Upaya itu sempat menuai protes dari warga setempat. Namun para petugas tampaknya tetap melakukan pengosongan. Mereka mengeluarkan perabotan milik penghuni rumah dan meletakkannya di pinggir jalan.

Ketua Forum Warga Kopelma, Otto Syamsuddin Ishak menegaskan warga menolak pembongkaran itu lantaran dilakukan tanpa dasar hukum tetap. Apalagi, kata dia, deretan rumah dinas dosen ini merupakan aset Pemerintah Aceh, bukan milik warga maupun USK.

banner 72x960

Direktur The Aceh Institute, Fajran Zain menyesalkan kejadian tersebut. Ia meminta semua pihak menahan diri agar tidak terjadi kekerasan fisik dalam bentuk apa pun.
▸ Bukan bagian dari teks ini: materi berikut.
(** A character from 128 on is negative as a [char]: its cell loses the colour
    attribute, which is overwritten with ones. *)
Theorem high_char_attribute attr c : 0 <= attr < 256 -> -128 <= c < 0 -> cell attr c = 0xFF00 + u8 c.
Proof.
  intros Ha Hc. unfold cell. assert (u16 c = 0xFF00 + u8 c /\ 128 <= u8 c < 256) as [-> Hu] by ilia.
  assert (Z.lor (0xFF00 + u8 c) (Z.shiftl attr 8) = 0xFF00 + u8 c) as ->; [|apply u16_small; lia].
  assert (0xFF00 + u8 c = Z.lor 0xFF00 (u8 c)) as ->.
  { rewrite Z.add_nocarry_lxor, Z.lxor_lor; [done|..]; apply Z.bits_inj'; intros i Hi; rewrite Z.land_spec, Z.bits_0.
    all: change 0xFF00 with (Z.shiftl 0xFF 8); rewrite Z.shiftl_spec by lia; destruct (decide (i < 8));
      [by rewrite Z.testbit_neg_r by lia|].
    all: rewrite <- (Z.mod_small (u8 c) (2 ^ 8)) by lia; by rewrite Z.mod_pow2_bits_high, andb_false_r by lia. }
  apply Z.bits_inj'. intros i Hi. rewrite !Z.lor_spec, Z.shiftl_spec by lia. change 0xFF00 with (Z.shiftl (Z.ones 8) 8).
  rewrite Z.shiftl_spec by lia. destruct (decide (i < 8)); [rewrite !(Z.testbit_neg_r _ (i - 8)) by lia; by rewrite orb_false_r|].
  destruct (decide (i < 16)); [rewrite Z.ones_spec_low by lia; done|]. rewrite Z.ones_spec_high by lia.
  rewrite <- (Z.mod_small attr (2 ^ 8)) by lia. by rewrite Z.mod_pow2_bits_high, orb_false_r by lia.
Qed.
End Vga.

(** ** osfmk/x86_64/pic.c *)

Module Pic.

Definition PIC1_CMD : Z := 0x20.
Definition PIC1_DATA : Z := 0x21.
Definition PIC2_CMD : Z := 0xA0.
Definition PIC2_DATA : Z := 0xA1.

(** An 8259: after the first initialisation word on the command port the next
    three words on the data port are the offset of its vectors, the cascade
    and the mode; otherwise the data port is the mask.  [eois] counts the
    non-specific ends of interrupt. *)
Record chip := mkChip { icw : nat; offset : Z; cascade : Z; mode : Z; imr : Z; eois : Z }.

Definition chip_cmd (v : Z) (c : chip) : chip :=
  if v =? 0x11 then mkChip 2 (offset c) (cascade c) (mode c) 0 (eois c)
  else if v =? 0x20 then mkChip (icw c) (offset c) (cascade c) (mode c) (imr c) (eois c + 1)
  else c.
Definition chip_data (v : Z) (c : chip) : chip :=
  match icw c with
  | 2%nat => mkChip 3 v (cascade c) (mode c) (imr c) (eois c)
  | 3%nat => mkChip 4 (offset c) v (mode c) (imr c) (eois c)
  | 4%nat => mkChip 0 (offset c) (cascade c) v (imr c) (eois c)
  | _ => mkChip (icw c) (offset c) (cascade c) (mode c) v (eois c)
  end.

Record pics := mkPics { master : chip; slave : chip }.

Definition outb (port v : Z) (p : pics) : pics :=
  if port =? PIC1_CMD then mkPics (chip_cmd v (master p)) (slave p)
  else if port =? PIC1_DATA then mkPics (chip_data v (master p)) (slave p)
  else if port =? PIC2_CMD then mkPics (master p) (chip_cmd v (slave p))
  else if port =? PIC2_DATA then mkPics (master p) (chip_data v (slave p))
  else p.
Definition inb (port : Z) (p : pics) : Z := if port =? PIC1_DATA then imr (master p) else imr (slave p).

Definition pic_remap (master_offset slave_offset : Z) (p : pics) : pics :=
  let a1 := inb PIC1_DATA p in
  let a2 := inb PIC2_DATA p in
  let p := outb PIC1_CMD 0x11 p in
  let p := outb PIC2_CMD 0x11 p in
  let p := outb PIC1_DATA master_offset p in
  let p := outb PIC2_DATA slave_offset p in
  let p := outb PIC1_DATA 0x04 p in
  let p := outb PIC2_DATA 0x02 p in
  let p := outb PIC1_DATA 0x01 p in
  let p := outb PIC2_DATA 0x01 p in
  let p := outb PIC1_DATA a1 p in
  outb PIC2_DATA a2 p.

Definition pic_enable_irq (irq : Z) (p : pics) : pics :=
  if irq <? 8 then outb PIC1_DATA (u8 (Z.land (inb PIC1_DATA p) (Z.lnot (Z.shiftl 1 irq)))) p
  else outb PIC2_DATA (u8 (Z.land (inb PIC2_DATA p) (Z.lnot (Z.shiftl 1 (irq - 8))))) p.

Definition pic_disable_irq (irq : Z) (p : pics) : pics :=
  let '(port, irq) := if irq <? 8 then (PIC1_DATA, irq) else (PIC2_DATA, u8 (irq - 8)) in
  outb port (u8 (Z.lor (inb port p) (Z.shiftl 1 irq))) p.

Definition pic_send_eoi (irq : Z) (p : pics) : pics :=
  let p := if 8 <=? irq then outb PIC2_CMD 0x20 p else p in outb PIC1_CMD 0x20 p.

Definition pic_init (p : pics) : pics :=
  let p := pic_remap 0x20 0x28 p in
  let p := outb PIC1_DATA 0xFD p in
  outb PIC2_DATA 0xFF p.

(** Whether a line is masked, and whether its interrupts arrive: those of the
    second chip come through line 2 of the first. *)
Definition masked (p : pics) (irq : Z) : bool :=
  if irq <? 8 then Z.testbit (imr (master p)) irq else Z.testbit (imr (slave p)) (irq - 8).
Definition delivered (p : pics) (irq : Z) : bool := negb (masked p irq) && ((irq <? 8) || negb (masked p 2)).

Record pics_ok (p : pics) : Prop :=
  { ok_ops : icw (master p) = 0%nat /\ icw (slave p) = 0%nat;
    ok_masks : 0 <= imr (master p) < 256 /\ 0 <= imr (slave p) < 256 }.

Lemma u8_testbit x i : 0 <= i < 8 -> Z.testbit (u8 x) i = Z.testbit x i.
Proof. intros. unfold u8. by rewrite Z.mod_pow2_bits_low by lia. Qed.

Lemma bit_testbit k i : 0 <= k -> 0 <= i -> Z.testbit (Z.shiftl 1 k) i = bool_decide (i = k).
Proof.
  intros Hk Hi. rewrite Z.shiftl_1_l. destruct (decide (i = k)) as [->|Hne].
  - by rewrite Z.pow2_bits_true, bool_decide_true by lia.
  - by rewrite Z.pow2_bits_false, bool_decide_false by lia.
Qed.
“Karenanya kami meminta USK menghentikan proses penghancuran rumah-rumah itu sebelum ada mufakat yang dapat diterima bersama,” ujar Fajran, Senin 1 November 2021.

Selain itu, ia juga meminta semua pihak segera duduk kembali bermusyawarah secara terbuka. Pertemuan itu penting dimediasi pihak ketiga yang dapat diterima oleh kedua pihak, baik USK maupun Warga Kopelma.

“Kedepankan hak asasi manusia dan kemaslahatan orang banyak, sesuai syariat dan muamalah Islam, serta budaya Aceh,” tegasnya.

Menurut The Aceh Institute, kisruh kepemilikan lahan Kopelma yang sudah muncul sejak bertahun-tahun silam perlu dimediasi oleh Wali Nanggroe dan Majelis Adat Aceh (MAA).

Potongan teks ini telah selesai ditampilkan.